What’s Wrong With 22% of Organizations? Why Do They Trust AI?

In a recent Horses for Sources Piece on The HFS AI Trust Curve: AI isn’t failing … leadership is, the byline is 78% of organizations do not trust their AI.

What the h3ll? 100% of organizations should not trust their AI when

  1. only 6% of organizations are seeing success (MIT, McKinsey) and
  2. there is no true Artificial Intelligence.

As a result, AI should NOT be trusted!

However, properly designed adaptive robotic automation, Machine Learning, and appropriately gated and guard-railed AI which sends exceptions for humans to deal with when the rules don’t cover the situation, the gaps are beyond what should be dealt with automatically with no approved precedents, and the only resolution you can trust is a human one is an AI that should be deployed since, while it might not be 100% perfect, it can still be applied with confidence as the guardrails will ensure no significant failures.
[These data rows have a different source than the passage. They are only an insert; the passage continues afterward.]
(* ===== verification/Circuits.v ===== *)
(** * The circuits and their dummies

    [HeaderRangeCircuit] (circuits/header_range.rs) and [RotateCircuit]
    (circuits/rotate.rs) put the gadgets together; [DummyHeaderRange] and
    [DummyRotate] (circuits/dummy_header_range.rs, dummy_rotate.rs) compute the
    same outputs without a proof. *)

From S2P Require Import Prelude Consts Vars Builder Reference Decoder Offchain Justification.
From S2P Require Import Rotate Subchain Types Redis Fetcher Hints.

(** ** The circuits *)
Module HeaderRangeCircuit.
Section Define.
Context `{CircuitBuilder}.

(** The outputs: target header hash, state and data root commitments. *)
Definition define (MAX_AUTHORITY_SET_SIZE MAX_NUM_HEADERS : nat)
    (header_hint : U32 → U32 → U32 → list EncodedHeader)
    (justification_hint : U32 → U64 → Vars.Justification)
    (trusted_block : U32) (trusted_header_hash : Bytes32) (authority_set_id : U64)
    (authority_set_hash : Bytes32) (target_block : U32) : option (Bytes32 * Bytes32 * Bytes32) :=
  subchain_output ←
    verify_subchain MAX_NUM_HEADERS header_hint trusted_block trusted_header_hash target_block;
  _ ← verify_simple_justification MAX_AUTHORITY_SET_SIZE justification_hint target_block
        (target_header_hash subchain_output) authority_set_id authority_set_hash;
  Some (target_header_hash subchain_output, state_root_merkle_root subchain_output,
        data_root_merkle_root subchain_output).
End Define.
End HeaderRangeCircuit.

Module RotateCircuit.
Section Define.
Context `{CircuitBuilder}.

Definition define (MAX_AUTHORITY_SET_SIZE MAX_SUBARRAY_SIZE : nat)
    (rotate_hint : U64 → Vars.Rotate) (justification_hint : U32 → U64 → Vars.Justification)
    (authority_set_id : U64) (authority_set_hash : Bytes32) : option Bytes32 :=
  let rotate_var := rotate_hint authority_set_id in
  rotate MAX_AUTHORITY_SET_SIZE MAX_SUBARRAY_SIZE justification_hint
    authority_set_id authority_set_hash rotate_var.
End Define.
End RotateCircuit.

(** ** The dummies *)
Module DummyHeaderRange.
Section Run.
Context `{Hashing, AvailNode}.

Definition run (HEADER_RANGE_COMMITMENT_TREE_SIZE : U32) (input_bytes : bytes) : outcome bytes :=
  trusted_block ← slice_checked input_bytes 0 4;
  let trusted_block := be_decode trusted_block in
  _trusted_header_hash ← slice_checked input_bytes 4 36;
  _authority_set_id ← slice_checked input_bytes 36 44;
  _authority_set_hash ← slice_checked input_bytes 44 76;
  target_block ← slice_checked input_bytes 76 80;
  let target_block := be_decode target_block in
  target_header ← get_header target_block;
  '(state_merkle_root, data_merkle_root) ←
    get_merkle_root_commitments HEADER_RANGE_COMMITMENT_TREE_SIZE trusted_block target_block;
  Ret (hash target_header ++ state_merkle_root ++ data_merkle_root).
End Run.
End DummyHeaderRange.

Module DummyRotate.
Section Run.
Context `{Hashing, AvailNode}.

Definition run (input_bytes : bytes) : outcome bytes :=
  authority_set_id ← slice_checked input_bytes 0 8;
  let authority_set_id := be_decode authority_set_id in
  _authority_set_hash ← slice_checked input_bytes 8 40;
  epoch_end_block_number ← last_justified_block authority_set_id;
  fetch_authority_set_hash epoch_end_block_number.
End Run.
End DummyRotate.

(** ** Inputs, packed as the EVM sees them *)
Definition be_encode (k : nat) (n : Z) : bytes := reverse (le_encode k n).

Definition header_range_input (trusted : U32) (trusted_hash : Bytes32) (id : U64)
    (set_hash : Bytes32) (target : U32) : bytes :=
  be_encode 4 trusted ++ trusted_hash ++ be_encode 8 id ++ set_hash ++ be_encode 4 target.
Definition rotate_input (id : U64) (set_hash : Bytes32) : bytes := be_encode 8 id ++ set_hash.

(** ** Helper lemmas *)
Lemma length_be_encode k n : length (be_encode k n) = k.
Proof. unfold be_encode. by rewrite length_reverse, length_le_encode. Qed.

Lemma be_decode_encode k n :
  0 ≤ n < 2 ^ (8 * Z.of_nat k) → be_decode (be_encode k n) = n.
Proof.
  intros. unfold be_decode, be_encode. rewrite reverse_involutive, le_decode_encode.
  by apply Z.mod_small.
Qed.

(** A field of a packed input. *)
Lemma slice_checked_at {A} (p l s : list A) a b :
  a = length p → b = (length p + length l)%nat → slice_checked (p ++ l ++ s) a b = Ret l.
Proof.
  intros Ha Hb. unfold slice_checked. rewrite decide_True by (rewrite !length_app; lia).
  by rewrite slice_at.
Qed.

Lemma jobs_pow MAX : (HEADERS_PER_MAP * jobs MAX)%nat = (2 ^ (3 + jobs_depth MAX))%nat.
Proof. unfold next_power_of_two, jobs_depth. by rewrite Nat.pow_add_r. Qed.

Lemma dummy_header_range_input size trusted th id sh target `{Hashing, AvailNode} :
  is_u32 trusted → is_u32 target → length th = 32%nat → length sh = 32%nat →
  DummyHeaderRange.run size (header_range_input trusted th id sh target) =
  (target_header ← get_header target;
   '(state, data) ← get_merkle_root_commitments size trusted target;
   Ret (hash target_header ++ state ++ data)).
Proof.
  intros Ht Htg Hth Hsh. unfold DummyHeaderRange.run, header_range_input.
  remember (be_encode 4 trusted) as t eqn:Et. remember (be_encode 8 id) as i eqn:Ei.
  remember (be_encode 4 target) as g eqn:Eg.
  assert (length t = 4%nat ∧ length i = 8%nat ∧ length g = 4%nat) as (Elt & Eli & Elg)
    by (subst; split_and!; apply length_be_encode).
  assert (∀ p l s a b, t ++ th ++ i ++ sh ++ g = p ++ l ++ s → a = length p →
    b = (length p + length l)%nat → slice_checked (t ++ th ++ i ++ sh ++ g) a b = Ret l) as Hat
    by (intros p l s a b ->; apply slice_checked_at).
  rewrite (Hat [] t (th ++ i ++ sh ++ g) 0%nat 4%nat), (Hat t th (i ++ sh ++ g) 4%nat 36%nat),
    (Hat (t ++ th) i (sh ++ g) 36%nat 44%nat), (Hat (t ++ th ++ i) sh g 44%nat 76%nat),
    (Hat (t ++ th ++ i ++ sh) g [] 76%nat 80%nat)
    by (rewrite <- ?app_assoc, ?app_nil_r; rewrite ?length_app; cbn [length]; done || lia).
  cbn [mbind outcome_bind]. rewrite Et, Eg. unfold is_u32 in *.
  by rewrite !be_decode_encode by (simpl; lia).
Qed.

Lemma dummy_rotate_input id sh `{Hashing, AvailNode} :
  is_u64 id → length sh = 32%nat →
  DummyRotate.run (rotate_input id sh) =
  (n ← last_justified_block id; fetch_authority_set_hash n).
Proof.
  intros Hid Hsh. unfold DummyRotate.run, rotate_input.
  pose proof (length_be_encode 8 id) as Hl.
  assert (slice_checked (be_encode 8 id ++ sh) 0 8 = Ret (be_encode 8 id)) as ->
    by (apply (slice_checked_at [] _ sh); rewrite ?Hl; done).
  assert (slice_checked (be_encode 8 id ++ sh) 8 40 = Ret sh) as ->.
  { rewrite <- (app_nil_r sh) at 1. apply slice_checked_at; lia. }
  cbn [mbind outcome_bind]. by rewrite be_decode_encode by (unfold is_u64 in Hid; simpl; lia).
Qed.

(** ** Served chains *)
Section Served.
Context `{CircuitBuilderLaws, !HashingLaws, DummyValues, AvailNode}.
Context (L : nat) (c : chain) (Hc : serves c) (Hf : chain_format L c).

Lemma last_hash_served trusted target h :
  0 ≤ trusted < target → last_hash h (served_chain L c trusted target) = hash (header_at c target).
Proof.
  intros Ht. unfold served_chain.
  replace (target - trusted) with (target - trusted - 1 + 1) by lia.
  rewrite seqZ_app, map_app by lia.
  change (seqZ (trusted + 1 + (target - trusted - 1)) 1) with [trusted + 1 + (target - trusted - 1)].
  cbn [map]. rewrite last_hash_snoc. cbn. do 2 f_equal. lia.
Qed.

(** The roots of the served chain are those that the fetcher commits to. *)
Lemma served_commitments MAX trusted target out h :
  0 ≤ trusted < target → target ≤ ch_head c → (3 + jobs_depth MAX < 31)%nat →
  target - trusted ≤ Z.of_nat (HEADERS_PER_MAP * jobs MAX) →
  commits_to MAX out h (served_chain L c trusted target) →
  get_merkle_root_commitments (2 ^ Z.of_nat (3 + jobs_depth MAX)) trusted target
  = Ret (state_root_merkle_root out, data_root_merkle_root out).
Proof.
  intros Ht Htg Hd Hfit [_ Hs Hdr]. rewrite jobs_pow in Hfit, Hs, Hdr.
  rewrite Nat2Z.inj_pow in Hfit.
  rewrite (get_merkle_root_commitments_run c Hc) by lia.
  rewrite Hs, Hdr. unfold served_chain. by rewrite !map_map.
Qed.

(** A reachable range has roots that commit to it. *)
Lemma served_outputs MAX trusted target :
  MIN_HEADER_SIZE ≤ Z.of_nat L → 0 ≤ trusted < target → target ≤ ch_head c →
  trusted + Z.of_nat (HEADERS_PER_MAP * jobs MAX) < 2 ^ 32 →
  target - trusted ≤ Z.of_nat (HEADERS_PER_MAP * jobs MAX) →
  ∃ sr dr, commits_to MAX {| target_header_hash := hash (header_at c target);
      state_root_merkle_root := sr; data_root_merkle_root := dr |}
    (hash (header_at c trusted)) (served_chain L c trusted target).
Proof.
  intros HL Ht Htg Hroom Hfit.
  destruct (verify_subchain_served L c Hc Hf HL MAX trusted target) as ([h sr dr] & _ & Hct); [done..|].
  pose proof (ct_target _ _ _ _ Hct) as Htarget. rewrite last_hash_served in Htarget by done.
  cbn in Htarget. subst h. by exists sr, dr.
Qed.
In other words, while I don’t agree that Agentic AI should be embraced to make decisions, because IBM had it right back in 1979:

a computer can never be held accountable, therefore a computer must never make a management decision
 

I do agree that the vast majority of back office tasks are just bit pushing and can be appropriately defined with flexible, parameterized rules, with machine learning that learns the tolerances over time, which means that agentic AI should be widely applied throughout a back-office, and that organizations that don’t embrace this level of AI are going to fall behind, but the trust in technology should not extend to decision making. Just decision execution.

And if 78% of organizations don’t trust their agentic systems to execute decisions, then that is a problem — they are going to fall behind, they won’t embrace SaS (Software as Services) where it makes sense, their overhead costs will stay high in a tight economy, and they’ll get crushed by the competition who will be able to be more competitive and actually sell in a tight economy.

In other words, despite HFS’ implications, organizations should NEVER trust Agentic AI to make decisions, but they absolutely need to trust the AI to execute the decision. If they don’t, they’re in trouble.

Part of the problem might be the framing of the last step of the current HFS Enterprise Adoption Journey.

Stage 1: Can the AI Model Work?
This is where you start. You have to find a viable model.

Stage 2: Do we Believe the Inputs?
This is where you progress to. You need valid inputs.

Stage 3: Will People Act on it?
This is the next step. If you don’t have organizational readiness, the initiative has failed before it begins.

Stage 4: Is the AI allowed to influence outcomes?
Since there is no such thing as Artificial Intelligence, and a computer should never make a decision, the AI should never be allowed to influence outcomes. It should INFORM outcomes. It’s a slight difference, but an important one. Moreover, it doesn’t really affect how the AI should be implemented. You’re still implementing with the goal that the AI will eventually automate at least 99% of all instances of the task(s) it is designed to execute, and the only difference is that you are deciding what to do with an exception and training the AI to execute your decisions, not being trained by it to accept anything as gospel that it recommends.

This minor change creates the trust matrix you adopt, and puts you on the path to proper Agentic AI automation that will allow your workforce to be up to 10X as productive. Augmented Intelligence, be it in-house or through SAS, is the true future. The tech is there for many tasks now, and you don’t have to wait for a promise that won’t materialize within our lifetime.